## Brief
Write out every line below that includes the word "quoted".

(Stored records)

↓

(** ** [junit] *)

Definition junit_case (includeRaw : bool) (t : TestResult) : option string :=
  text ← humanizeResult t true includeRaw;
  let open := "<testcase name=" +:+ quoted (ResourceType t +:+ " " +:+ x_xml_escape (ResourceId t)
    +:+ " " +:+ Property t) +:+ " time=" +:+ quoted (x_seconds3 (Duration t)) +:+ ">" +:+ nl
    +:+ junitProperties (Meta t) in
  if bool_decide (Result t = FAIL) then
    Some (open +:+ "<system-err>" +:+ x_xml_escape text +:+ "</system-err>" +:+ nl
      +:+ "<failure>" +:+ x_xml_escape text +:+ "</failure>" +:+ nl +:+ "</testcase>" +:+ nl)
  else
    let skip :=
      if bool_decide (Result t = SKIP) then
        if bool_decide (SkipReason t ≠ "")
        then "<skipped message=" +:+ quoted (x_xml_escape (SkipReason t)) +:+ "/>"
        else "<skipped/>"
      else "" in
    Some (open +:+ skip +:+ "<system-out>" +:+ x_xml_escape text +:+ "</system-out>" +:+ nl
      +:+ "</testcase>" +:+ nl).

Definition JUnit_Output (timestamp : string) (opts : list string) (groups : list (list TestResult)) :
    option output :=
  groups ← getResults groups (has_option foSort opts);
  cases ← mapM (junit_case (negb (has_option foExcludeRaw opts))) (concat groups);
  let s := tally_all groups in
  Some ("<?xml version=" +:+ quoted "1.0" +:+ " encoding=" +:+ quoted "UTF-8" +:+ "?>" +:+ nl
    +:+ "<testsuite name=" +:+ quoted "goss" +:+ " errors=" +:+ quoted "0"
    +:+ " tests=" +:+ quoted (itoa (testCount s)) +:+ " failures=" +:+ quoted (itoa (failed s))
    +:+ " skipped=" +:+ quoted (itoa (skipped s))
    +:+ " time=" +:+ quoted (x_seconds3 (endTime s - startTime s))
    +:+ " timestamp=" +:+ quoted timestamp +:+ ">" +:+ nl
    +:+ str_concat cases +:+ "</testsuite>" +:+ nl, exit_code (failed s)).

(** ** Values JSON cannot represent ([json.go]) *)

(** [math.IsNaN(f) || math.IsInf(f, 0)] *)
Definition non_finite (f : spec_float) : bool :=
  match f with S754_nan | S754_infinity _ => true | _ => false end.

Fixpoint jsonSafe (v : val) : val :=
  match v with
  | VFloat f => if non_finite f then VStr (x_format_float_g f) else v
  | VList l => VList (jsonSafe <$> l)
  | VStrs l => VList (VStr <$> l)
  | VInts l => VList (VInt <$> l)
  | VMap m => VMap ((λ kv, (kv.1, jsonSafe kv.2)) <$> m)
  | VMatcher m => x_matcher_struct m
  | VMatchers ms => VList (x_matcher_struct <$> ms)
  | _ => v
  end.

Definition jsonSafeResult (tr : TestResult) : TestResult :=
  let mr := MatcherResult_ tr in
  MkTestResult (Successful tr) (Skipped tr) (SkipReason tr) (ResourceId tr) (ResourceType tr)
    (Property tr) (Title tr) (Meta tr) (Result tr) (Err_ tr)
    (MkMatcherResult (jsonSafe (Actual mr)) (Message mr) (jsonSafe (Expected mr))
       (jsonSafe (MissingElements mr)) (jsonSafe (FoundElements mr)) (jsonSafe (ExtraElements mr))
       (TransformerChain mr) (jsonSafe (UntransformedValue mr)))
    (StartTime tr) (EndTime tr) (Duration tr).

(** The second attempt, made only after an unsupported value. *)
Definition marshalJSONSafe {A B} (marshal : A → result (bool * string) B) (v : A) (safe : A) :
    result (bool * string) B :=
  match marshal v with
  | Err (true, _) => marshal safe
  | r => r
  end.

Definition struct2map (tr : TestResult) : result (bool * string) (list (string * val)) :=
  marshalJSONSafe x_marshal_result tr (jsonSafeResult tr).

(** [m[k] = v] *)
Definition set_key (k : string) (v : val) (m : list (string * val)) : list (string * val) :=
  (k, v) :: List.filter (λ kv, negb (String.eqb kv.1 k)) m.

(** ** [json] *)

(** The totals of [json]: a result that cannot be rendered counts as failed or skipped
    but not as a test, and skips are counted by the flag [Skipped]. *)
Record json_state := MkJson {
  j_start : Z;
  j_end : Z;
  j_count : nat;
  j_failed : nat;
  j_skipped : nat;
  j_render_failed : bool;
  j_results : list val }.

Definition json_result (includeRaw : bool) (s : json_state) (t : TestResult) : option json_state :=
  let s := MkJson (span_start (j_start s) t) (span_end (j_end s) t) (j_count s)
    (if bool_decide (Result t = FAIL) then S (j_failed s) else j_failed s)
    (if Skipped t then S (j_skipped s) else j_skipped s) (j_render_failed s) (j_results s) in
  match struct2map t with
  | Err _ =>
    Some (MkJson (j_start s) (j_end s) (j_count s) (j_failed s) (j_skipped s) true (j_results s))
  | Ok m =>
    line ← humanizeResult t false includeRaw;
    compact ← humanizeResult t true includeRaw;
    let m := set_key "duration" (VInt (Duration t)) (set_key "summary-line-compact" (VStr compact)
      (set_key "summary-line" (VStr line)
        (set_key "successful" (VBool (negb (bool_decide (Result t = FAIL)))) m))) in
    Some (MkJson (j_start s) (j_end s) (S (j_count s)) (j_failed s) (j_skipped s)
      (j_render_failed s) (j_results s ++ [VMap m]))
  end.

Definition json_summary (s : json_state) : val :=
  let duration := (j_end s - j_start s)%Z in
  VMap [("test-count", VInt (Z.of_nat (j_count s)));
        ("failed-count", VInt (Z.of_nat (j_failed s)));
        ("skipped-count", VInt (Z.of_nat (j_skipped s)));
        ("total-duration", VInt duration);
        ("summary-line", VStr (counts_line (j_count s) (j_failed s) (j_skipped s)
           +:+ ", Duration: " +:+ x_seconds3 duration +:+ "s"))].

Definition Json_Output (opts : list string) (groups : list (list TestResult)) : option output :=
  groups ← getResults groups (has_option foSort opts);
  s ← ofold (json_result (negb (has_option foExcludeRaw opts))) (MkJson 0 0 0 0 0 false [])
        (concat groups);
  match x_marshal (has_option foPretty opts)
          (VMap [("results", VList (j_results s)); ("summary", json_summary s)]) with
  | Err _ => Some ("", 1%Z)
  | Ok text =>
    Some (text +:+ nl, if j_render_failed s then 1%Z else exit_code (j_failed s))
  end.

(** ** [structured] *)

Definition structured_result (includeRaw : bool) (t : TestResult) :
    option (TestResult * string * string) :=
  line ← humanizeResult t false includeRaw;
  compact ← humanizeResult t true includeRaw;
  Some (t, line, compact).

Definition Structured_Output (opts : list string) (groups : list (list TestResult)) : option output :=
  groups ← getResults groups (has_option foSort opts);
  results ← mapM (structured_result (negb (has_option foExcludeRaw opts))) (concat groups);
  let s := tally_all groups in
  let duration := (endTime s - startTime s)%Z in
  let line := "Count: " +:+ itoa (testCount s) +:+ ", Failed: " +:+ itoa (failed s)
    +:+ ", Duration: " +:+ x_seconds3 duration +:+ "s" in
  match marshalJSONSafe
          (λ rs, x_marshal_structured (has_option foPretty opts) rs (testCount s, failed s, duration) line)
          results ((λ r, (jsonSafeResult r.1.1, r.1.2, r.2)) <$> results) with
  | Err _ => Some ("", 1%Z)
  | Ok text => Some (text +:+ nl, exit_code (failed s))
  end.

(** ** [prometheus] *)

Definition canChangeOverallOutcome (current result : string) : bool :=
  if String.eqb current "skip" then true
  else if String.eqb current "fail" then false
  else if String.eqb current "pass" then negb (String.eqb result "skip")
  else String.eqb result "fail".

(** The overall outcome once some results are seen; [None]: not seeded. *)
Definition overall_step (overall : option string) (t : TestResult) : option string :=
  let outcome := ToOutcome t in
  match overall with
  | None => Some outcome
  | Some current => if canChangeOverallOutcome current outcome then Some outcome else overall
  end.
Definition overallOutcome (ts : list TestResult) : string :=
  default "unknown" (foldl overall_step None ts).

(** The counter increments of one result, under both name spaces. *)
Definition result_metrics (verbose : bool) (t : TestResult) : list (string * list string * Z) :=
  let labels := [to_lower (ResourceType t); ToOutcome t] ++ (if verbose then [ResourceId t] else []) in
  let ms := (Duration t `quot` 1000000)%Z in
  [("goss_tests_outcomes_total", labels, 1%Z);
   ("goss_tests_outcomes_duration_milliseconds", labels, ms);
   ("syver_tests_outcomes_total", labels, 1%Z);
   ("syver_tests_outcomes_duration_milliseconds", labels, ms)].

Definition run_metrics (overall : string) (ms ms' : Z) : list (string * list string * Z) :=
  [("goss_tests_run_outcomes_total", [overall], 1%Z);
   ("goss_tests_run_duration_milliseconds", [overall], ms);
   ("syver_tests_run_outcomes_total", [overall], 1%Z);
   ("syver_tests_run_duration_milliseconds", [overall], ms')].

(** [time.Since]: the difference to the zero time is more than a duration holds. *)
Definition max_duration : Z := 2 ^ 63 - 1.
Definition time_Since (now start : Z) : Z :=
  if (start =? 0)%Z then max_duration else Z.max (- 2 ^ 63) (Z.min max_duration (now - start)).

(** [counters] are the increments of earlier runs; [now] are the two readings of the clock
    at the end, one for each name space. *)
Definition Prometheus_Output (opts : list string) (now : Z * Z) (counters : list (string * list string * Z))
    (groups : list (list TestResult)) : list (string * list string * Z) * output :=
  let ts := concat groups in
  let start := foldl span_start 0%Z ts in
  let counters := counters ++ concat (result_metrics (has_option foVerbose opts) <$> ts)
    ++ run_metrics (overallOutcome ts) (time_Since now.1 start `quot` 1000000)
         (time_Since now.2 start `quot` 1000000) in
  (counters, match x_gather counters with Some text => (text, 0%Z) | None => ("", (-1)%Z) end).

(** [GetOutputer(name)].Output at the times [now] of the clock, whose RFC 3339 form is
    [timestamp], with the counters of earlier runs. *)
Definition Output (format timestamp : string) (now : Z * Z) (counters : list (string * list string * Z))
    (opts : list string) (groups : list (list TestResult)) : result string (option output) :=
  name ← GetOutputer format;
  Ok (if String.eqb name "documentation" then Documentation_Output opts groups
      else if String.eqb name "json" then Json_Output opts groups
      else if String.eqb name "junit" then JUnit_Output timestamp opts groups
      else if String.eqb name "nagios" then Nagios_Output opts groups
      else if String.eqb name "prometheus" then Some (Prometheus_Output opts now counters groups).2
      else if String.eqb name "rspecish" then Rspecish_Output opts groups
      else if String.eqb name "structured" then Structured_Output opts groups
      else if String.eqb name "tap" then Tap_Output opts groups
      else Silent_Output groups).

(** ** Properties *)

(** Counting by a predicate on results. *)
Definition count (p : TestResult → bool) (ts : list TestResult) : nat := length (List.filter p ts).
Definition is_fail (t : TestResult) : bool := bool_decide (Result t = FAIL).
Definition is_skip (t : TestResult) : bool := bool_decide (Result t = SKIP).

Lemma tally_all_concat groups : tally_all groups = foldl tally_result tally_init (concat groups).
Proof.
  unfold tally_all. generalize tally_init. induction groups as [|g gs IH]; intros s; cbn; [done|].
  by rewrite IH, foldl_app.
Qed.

↑

## Finished exercise
  let open := "<testcase name=" +:+ quoted (ResourceType t +:+ " " +:+ x_xml_escape (ResourceId t)
    +:+ " " +:+ Property t) +:+ " time=" +:+ quoted (x_seconds3 (Duration t)) +:+ ">" +:+ nl
        then "<skipped message=" +:+ quoted (x_xml_escape (SkipReason t)) +:+ "/>"
  Some ("<?xml version=" +:+ quoted "1.0" +:+ " encoding=" +:+ quoted "UTF-8" +:+ "?>" +:+ nl
    +:+ "<testsuite name=" +:+ quoted "goss" +:+ " errors=" +:+ quoted "0"
    +:+ " tests=" +:+ quoted (itoa (testCount s)) +:+ " failures=" +:+ quoted (itoa (failed s))
    +:+ " skipped=" +:+ quoted (itoa (skipped s))
    +:+ " time=" +:+ quoted (x_seconds3 (endTime s - startTime s))
    +:+ " timestamp=" +:+ quoted timestamp +:+ ">" +:+ nl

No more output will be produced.